Mark Davis was born on the 13th of September 1952, and is the president of the Unicode Consortium (non-profit organization that coordinates the development of the Unicode standard) since it was founded, in 1991. Mark Davis is a specialist in software text processing and internationalisation, but most famous for his contribution to the specifications of Unicode, being the principal author of bi-directional algorithm, collation, text segmentation, normalisation, identifiers, scripts, compression, security, regular expressions and character conversion.
Mark was responsible for the overall structure of ICU (the premier Unicode software internationalization library), and also built the foundation of the Java internationalisation classes. Davis also founded the Unicode CLDR project which he also manages, and is a co-writer of BCP 47 “Tags for Identifying Languages”, used for classifying languages in every HTML and XML document.
Since the beginning of 2006, Davis has done a lot of work on software internationalisation at Google, concentrating on secure and effective use of Unicode. He also worked on comprehensive enhancement and adoption of the software internationalisation libraries and introduction and preservation of secure identifiers for languages, regions, scripts, currencies, and time zones.
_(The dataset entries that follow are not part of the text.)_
(** [(SELECT id FROM storages WHERE location = :storage_location)] *)
Definition storageIdAt (d : DB) (location : string) : option Z :=
  match filter (fun r => (sr_location r =? location)%string) (storages d) with
  | r :: _ => Some (sr_id r)
  | [] => None
  end.

(** [(SELECT id FROM resource_types WHERE name = :resource_type)] *)
Definition resourceTypeId (d : DB) (resourceType : string) : option Z :=
  match filter (fun r => (lk_name r =? resourceType)%string) (resource_types d) with
  | r :: _ => Some (lk_id r)
  | [] => None
  end.

Definition versionsOf (d : DB) (resourceId : Z) : list VersionedResourceRow :=
  filter (fun r => vr_resource_id r =? resourceId) (versioned_resources d).

(** SQL [MAX] skips NULL and is NULL over no value at all. *)
Definition maxOpt (a b : option Z) : option Z :=
  match a, b with
  | Some x, Some y => Some (Z.max x y)
  | Some x, None => Some x
  | None, _ => b
  end.

(** [(SELECT MAX(version) FROM versioned_resources WHERE resource_id = :resource_id)] *)
Definition maxVersion (d : DB) (resourceId : Z) : option Z :=
  fold_right (fun r acc => maxOpt (vr_version r) acc) None (versionsOf d resourceId).

(** The rows of the statement of [resourceNeedsUpdating]; a NULL on either
    side of [=] selects nothing. *)
Definition select_latest_timestamp (d : DB) (resourceId : Z) : list Z :=
  map vr_timestamp
      (filter (fun r => match vr_version r, maxVersion d resourceId with
                        | Some v, Some m => v =? m
                        | _, _ => false
                        end)
              (versionsOf d resourceId)).

Definition hasResourceType (d : DB) (resourceType : string) (typeId : option Z) : bool :=
  existsb (fun t => (lk_name t =? resourceType)%string && optEqb typeId (lk_id t))
          (resource_types d).

(** Modelled from the spec: [select_resource_id.sql] is not part of the
    sources; it is the "exact lookup by (filename, resource_type)", the type
    being given by name and stored in the row as [resource_type_id]. *)
Definition select_resource_id (d : DB) (filename resourceType : string) : list Z :=
  map rr_id
      (filter (fun r => (rr_filename r =? filename)%string
                        && hasResourceType d resourceType (rr_resource_type_id r))
              (resources d)).

(** Modelled from the spec: [select_tag.sql] is not part of the sources; it
    is the "existence check by (url, resourceType)" and yields the tag id. *)
Definition select_tag (d : DB) (url resourceType : string) : list Z :=
  map tr_id
      (filter (fun r => (tr_url r =? url)%string
                        && hasResourceType d resourceType (tr_resource_type_id r))
              (tags d)).

Definition select_storage (d : DB) (location : string) : list StorageRow :=
  filter (fun r => (sr_location r =? location)%string) (storages d).

(** Modelled from the spec: [get_version_information.sql] is not part of the
    sources; it reads schema version, creator version and creation date. *)
Definition select_version_information (d : DB) : list VersionInformationRow :=
  version_information d.

(** ** The effect of a statement the engine carries out

    Modelled from the spec: the scripts [create_<table>.sql],
    [create_index_<index>.sql] and [fill_<table>.sql] are not part of the
    sources; creating makes the table known, filling appends one row.  The
    statements of [deleteStorage] and the [UPDATE] of [addResourceVersion]
    get the effect their text aims at; the engine never carries them out
    (see [wellFormed]). *)
Definition effect (s : Statement) (d : DB) : DB :=
  match s with
  | CreateTable table =>
      if contains (dbTables d) table then d
      else set_dbTables d (dbTables d ++ [table])
  | ClearOriginTypes => set_origin_types d []
  | ClearResourceTypes => set_resource_types d []
  | FillOriginTypes name =>
      set_origin_types d
        (origin_types d ++ [mkLookup (nextId (map lk_id (origin_types d))) name])
  | FillResourceTypes name =>
      set_resource_types d
        (resource_types d ++ [mkLookup (nextId (map lk_id (resource_types d))) name])
  | FillVersionInformation v k c =>
      set_version_information d (version_information d ++ [mkVersionInformation v k c])
  | InsertNextVersion resourceId storageLocation location timestamp checksum =>
      set_versioned_resources d
        (versioned_resources d ++
         [mkVersionedRow resourceId (storageIdAt d storageLocation)
                         (option_map (fun m => m + 1) (maxVersion d resourceId))
                         location timestamp 0 checksum])
  | UpdateResource name filename tooltip thumbnail resourceId =>
      set_resources d
        (map (fun r => if rr_id r =? resourceId
                       then mkResourceRow (rr_id r) (rr_resource_type_id r)
                                          name filename tooltip thumbnail (rr_status r)
                       else r)
             (resources d))
  | InsertResource resourceType name filename tooltip thumbnail status =>
      set_resources d
        (resources d ++
         [mkResourceRow (nextId (map rr_id (resources d)))
                        (resourceTypeId d resourceType)
                        name filename tooltip thumbnail status])
  | InsertFirstVersion resourceId storageLocation location timestamp checksum =>
      set_versioned_resources d
        (versioned_resources d ++
         [mkVersionedRow resourceId (storageIdAt d storageLocation) (Some 1)
                         location timestamp 0 checksum])
  | InsertResourceTag resourceId tagId =>
      set_resource_tags d (resource_tags d ++ [mkResourceTag resourceId tagId])
  | InsertTag url name comment resourceType =>
      set_tags d
        (tags d ++
         [mkTagRow (nextId (map tr_id (tags d))) url name comment
                   (resourceTypeId d resourceType) 1])
  | InsertStorage originTypeId location timestamp preInstalled active =>
      set_storages d
        (storages d ++
         [mkStorageRow (nextId (map sr_id (storages d))) originTypeId location
                       timestamp preInstalled active])
  | DeleteStorageResources location =>
      set_resources d
        (filter (fun r =>
                   negb (existsb (fun v => (vr_resource_id v =? rr_id r)
                                           && match vr_storage_id v, storageIdAt d location with
                                              | Some a, Some b => a =? b
                                              | _, _ => false
                                              end)
                                 (versioned_resources d)))
                (resources d))
  | DeleteStorageVersions location =>
      set_versioned_resources d
        (filter (fun v => negb match vr_storage_id v, storageIdAt d location with
                               | Some a, Some b => a =? b
                               | _, _ => false
                               end)
                (versioned_resources d))
  | DeleteStorageRow location =>
      set_storages d
        (filter (fun r => negb (sr_location r =? location)%string) (storages d))
  | GetVersionInformation | CreateIndex _ | SelectResourceId _ _
  | SelectLatestTimestamp _ | SelectTag _ _ | SelectStorage _
  | SelectStorageTimestamp _ => d
  end.

(** ** Collaborators: storages, resources, tags *)

(** [KisResourceStorage::StorageType]; the source names [Folder] only, the
    other kinds are those of [storageTypes]. *)
Inductive StorageType :=
| Unknown | Folder | Bundle | AdobeBrushLibrary | AdobeStyleLibrary.

Definition isFolder (t : StorageType) : bool :=
  match t with Folder => true | _ => false end.

(** What the cache reads of a [KoResource]. *)
Record KoResource := mkResource {
  res_valid : bool;
  res_name : string;
  res_filename : string;
  res_md5 : string;
  res_image : string   (* the thumbnail, as the bytes of its PNG encoding *)
}.

(** [KoResourceSP] may be null. *)
Definition KoResourceSP := option KoResource.

(** One position of a [KisResourceStorage::ResourceIterator]. *)
Record ResourceItem := mkResourceItem {
  ri_resource : KoResourceSP;
  ri_lastModified : QDateTime;
  ri_type : string
}.

Record KisTag := mkTag {
  tag_url : string;
  tag_defaultResources : list string
}.

(** One position of a [KisResourceStorage::TagIterator]. *)
Record TagItem := mkTagItem {
  ti_url : string;
  ti_name : string;
  ti_comment : string;
  ti_tag : KisTag
}.

Record KisResourceStorage := mkStorage {
  storage_location : string;
  storage_type : StorageType;
  storage_timestamp : QDateTime;
  storage_resources : string -> list ResourceItem;
  storage_tags : string -> list TagItem
}.

(** ** The environment *)

Record Env := mkEnv {
  (** [QFile(path).open(QFile::ReadOnly)] on a Qt resource path *)
  fileOpens : string -> bool;
  (** [db.open()] on the database of that name *)
  dbOpens : string -> bool;
  (** the engine refuses to prepare, or to carry out, a statement it could
      parse: a missing column, a constraint, an input/output error *)
  refusesPrepare : Statement -> DB -> bool;
  refusesExec : Statement -> DB -> bool;
  (** [db.lastError()] after a failed [open] ([None]) or a failed statement *)
  lastErrorAfter : option Statement -> QSqlError;
  (** [KisResourceLoaderRegistry::instance()->resourceTypes()] *)
  resourceTypes : list string;
  (** [KritaVersionWrapper::versionString()] *)
  versionString : string;
  (** [QDateTime::currentDateTimeUtc().toString()] *)
  currentDateTimeUtc : string;
  i18n : string -> string;
  (** [static_cast<int>] of a [StorageType]; the enumeration is declared in
      [KisResourceStorage.h] *)
  storageTypeValue : StorageType -> Z
}.
(** The script's ratios: train [4n/5], val [m/2], test [(m+1)/2] where
    [m = n - 4n/5], for six files or more; fewer files are refused. *)
Lemma split_class_script (files : list path) :
  let n := length files in
  (1 <= n <= 5 -> split_class script_config files = inl ValueError) /\
  (6 <= n ->
   exists train val test,
     split_class script_config files = inr (train, val, test)
     /\ length train = 4 * n / 5
     /\ length val = (n - 4 * n / 5) / 2
     /\ length test = (n - 4 * n / 5 + 1) / 2
     /\ Permutation (train ++ val ++ test) files).
Proof.
  intros n.
  destruct (split_class_sizes script_config files) as [Hbad Hgood]; try done.
  rewrite script_train_count in Hbad, Hgood.
  rewrite script_test_count in Hbad, Hgood. fold n in Hbad, Hgood.
  split.
  - intros Hn. apply Hbad. Z.div_mod_to_equations. lia.
  - intros Hn.
    destruct Hgood as (train & val & test & Heq & H1 & H2 & H3 & Hp).
    { Z.div_mod_to_equations. lia. }
    { Z.div_mod_to_equations. lia. }
    exists train, val, test. split; [done|].
    pose proof (Nat.div_mod_eq (4 * n) 5).
    pose proof (Nat.mod_upper_bound (4 * n) 5).
    pose proof (Nat.div_mod_eq (n - 4 * n / 5) 2).
    pose proof (Nat.mod_upper_bound (n - 4 * n / 5) 2).
    pose proof (Nat.div_mod_eq (n - 4 * n / 5 + 1) 2).
    pose proof (Nat.mod_upper_bound (n - 4 * n / 5 + 1) 2).
    split; [|split; [|split; [|done]]]; Z.div_mod_to_equations; lia.
Qed.
(** A truncated product [int(K * t)] with [-1 <= t <= 1]. *)
Lemma scaled_delta_bounds k t :
  0 <= k -> (-1 <= t <= 1)%R ->
  - k <= py_int_R (IZR k * t) <= k /\
  ((0 <= t)%R -> 0 <= py_int_R (IZR k * t)) /\
  ((t <= 0)%R -> py_int_R (IZR k * t) <= 0) /\
  ((-1 <= 2 * t <= 1)%R -> - k <= 2 * py_int_R (IZR k * t) <= k).
Proof.
  intros Hk Ht.
  assert (HK : (0 <= IZR k)%R) by now apply IZR_le.
  destruct (py_int_R_between (IZR k * t)) as [Hp Hn].
  destruct (Rle_dec 0 t) as [Ht0|Ht0].
  - assert (H : (0 <= IZR k * t)%R) by nra. specialize (Hp H).
    assert (L : 0 <= py_int_R (IZR k * t)) by (apply le_IZR; lra).
    assert (U : py_int_R (IZR k * t) <= k) by (apply le_IZR; nra).
    refine (conj (conj _ U) (conj _ (conj _ _))); [lia|intros; lia| |].
    + intros Hle. apply le_IZR. nra.
    + intros Hh.
      assert (2 * py_int_R (IZR k * t) <= k)
        by (apply le_IZR; rewrite mult_IZR; nra).
      lia.
  - assert (H : (IZR k * t <= 0)%R) by nra. specialize (Hn H).
    assert (U : py_int_R (IZR k * t) <= 0) by (apply le_IZR; lra).
    assert (L : - k <= py_int_R (IZR k * t))
      by (apply le_IZR; rewrite opp_IZR; nra).
    refine (conj (conj L _) (conj _ (conj _ _))); [lia| |intros; lia|].
    + intros Hge. lra.
    + intros Hh.
      assert (- k <= 2 * py_int_R (IZR k * t))
        by (apply le_IZR; rewrite opp_IZR, mult_IZR; nra).
      lia.
Qed.

Lemma calculate_elo_change_range rating1 rating2 winner k :
  0 <= k ->
  let c := calculate_elo_change rating1 rating2 winner k in
  - k <= fst c <= k /\ - k <= snd c <= k /\
  (winner = 1 -> 0 <= fst c /\ snd c <= 0) /\
  (winner <> 0 -> winner <> 1 -> fst c <= 0 /\ 0 <= snd c) /\
  (winner = 0 -> - k <= 2 * fst c <= k /\ - k <= 2 * snd c <= k).
Proof.
  intros Hk. unfold calculate_elo_change, actual_scores.
  pose proof (expected_score_range rating1 rating2) as [He1 He1'].
  pose proof (expected_score_range rating2 rating1) as [He2 He2'].
  destruct (Z.eqb_spec winner 0) as [H0|H0]; cbn [fst snd].
  - destruct (scaled_delta_bounds k (1 / 2 - expected_score rating1 rating2)%R Hk
                ltac:(lra)) as (B1 & _ & _ & D1).
    destruct (scaled_delta_bounds k (1 / 2 - expected_score rating2 rating1)%R Hk
                ltac:(lra)) as (B2 & _ & _ & D2).
    specialize (D1 ltac:(lra)). specialize (D2 ltac:(lra)).
    split; [lia|]. split; [lia|]. split; [intros; lia|]. split; [intros; lia|]. intros; lia.
  - destruct (Z.eqb_spec winner 1) as [H1|H1]; cbn [fst snd].
    + destruct (scaled_delta_bounds k (1 - expected_score rating1 rating2)%R Hk
                  ltac:(lra)) as (B1 & P1 & _ & _).
      destruct (scaled_delta_bounds k (0 - expected_score rating2 rating1)%R Hk
                  ltac:(lra)) as (B2 & _ & N2 & _).
      specialize (P1 ltac:(lra)). specialize (N2 ltac:(lra)).
      split; [lia|]. split; [lia|]. split; [intros; lia|]. split; [intros; lia|]. intros; lia.
    + destruct (scaled_delta_bounds k (0 - expected_score rating1 rating2)%R Hk
                  ltac:(lra)) as (B1 & _ & N1 & _).
      destruct (scaled_delta_bounds k (1 - expected_score rating2 rating1)%R Hk
                  ltac:(lra)) as (B2 & P2 & _ & _).
      specialize (P2 ltac:(lra)). specialize (N1 ltac:(lra)).
      split; [lia|]. split; [lia|]. split; [intros; lia|]. split; [intros; lia|]. intros; lia.
Qed.

(** X5: With a non-negative K-factor no delta of [calculate_elo_change]
    exceeds K in size, a winner's delta is never negative and a loser's
    never positive, at any two ratings. *)
Theorem elo_change_bounded (rating1 rating2 winner k : Z) (Hk : 0 <= k) :
  let '(change1, change2) := calculate_elo_change rating1 rating2 winner k in
  - k <= change1 <= k /\ - k <= change2 <= k /\
  (if winner =? 0 then - k <= 2 * change1 <= k /\ - k <= 2 * change2 <= k
   else if winner =? 1 then 0 <= change1 /\ change2 <= 0
   else change1 <= 0 /\ 0 <= change2).
Proof.
  pose proof (calculate_elo_change_range rating1 rating2 winner k Hk)
    as (B1 & B2 & W1 & W2 & W0).
  destruct (calculate_elo_change rating1 rating2 winner k) as [change1 change2].
  cbn [fst snd] in *.
  split; [exact B1|]. split; [exact B2|].
  destruct (Z.eqb_spec winner 0) as [H0|H0]; [exact (W0 H0)|].
  destruct (Z.eqb_spec winner 1) as [H1|H1]; [exact (W1 H1)|exact (W2 H0 H1)].
Qed.

Lemma elo_change_bounded_witness :
  let '(change1, change2) := calculate_elo_change 1250 1180 1 32 in
  0 <= change1 <= 32 /\ -32 <= change2 <= 0.
Proof.
  pose proof (elo_change_bounded 1250 1180 1 32 ltac:(lia)) as H.
  destruct (calculate_elo_change 1250 1180 1 32) as [c1 c2].
  cbn in H. lia.
Defined.

End EloBounds.


(** ** The progress bar *)
Section ProgressBar.
Import RankInfo CareerCard.
Local Open Scope string_scope.
Local Open Scope Z_scope.

Lemma py_int_Qeq (x y : Q) : (x == y)%Q -> py_int x = py_int y.
Proof.
  destruct x as [n1 d1], y as [n2 d2]. unfold Qeq, py_int. cbn [Qnum Qden].
  intros Heq.
  rewrite <- (Z.quot_mul_cancel_r n1 (Z.pos d1) (Z.pos d2)) by lia.
  rewrite <- (Z.quot_mul_cancel_r n2 (Z.pos d2) (Z.pos d1)) by lia.
  rewrite Heq. f_equal. lia.
Qed.

(** [int(progress_pct / 10)] is the truncated quotient of ten times the
    progress by the range. *)
Lemma progress_cells p t :
  0 < t ->
  py_int (safe_division p t 0 * 100 / 10)%Q = Z.quot (10 * p) t.
Proof.
  intros Ht. unfold safe_division.
  destruct (Z.eqb_spec t 0); [lia|].
  destruct t as [|t'|]; try lia.
  rewrite (py_int_Qeq _ ((10 * p) # t')); [reflexivity|].
  unfold truediv. rewrite (Qmake_Qdiv (10 * p) t'), inject_Z_mult.
  field. discriminate.
Qed.

Lemma times_nonpositive s n : n <= 0 -> times s n = "".
Proof.
  intros Hn. unfold times. now replace (Z.to_nat n) with 0%nat by lia.
Qed.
For many years now, Mark has specialised in object-orientated programming, text software and internationalisation. After gaining his doctorate from Stanford University, for several years he worked in Switzerland, then returned to California to join Apple. This is where he co-created the Macintosh KanjiTalk and Script Manager, and authored the Macintosh Arabic and Hebrew configurations. Mark also worked on sections of the Macintosh Operating System, including input into the composition of TrueType. He was then the architect and manager for the frameworks of Taligent international, whilst also being the architect for a considerable section of the Java international libraries. Mark was also the Chief Software Globalization Architect at IBM. He is the creator of a variety of patents, mainly in internationalisation. At numerous times he has also managed departments covering internationalisation, text, operating system services, technical communications and porting.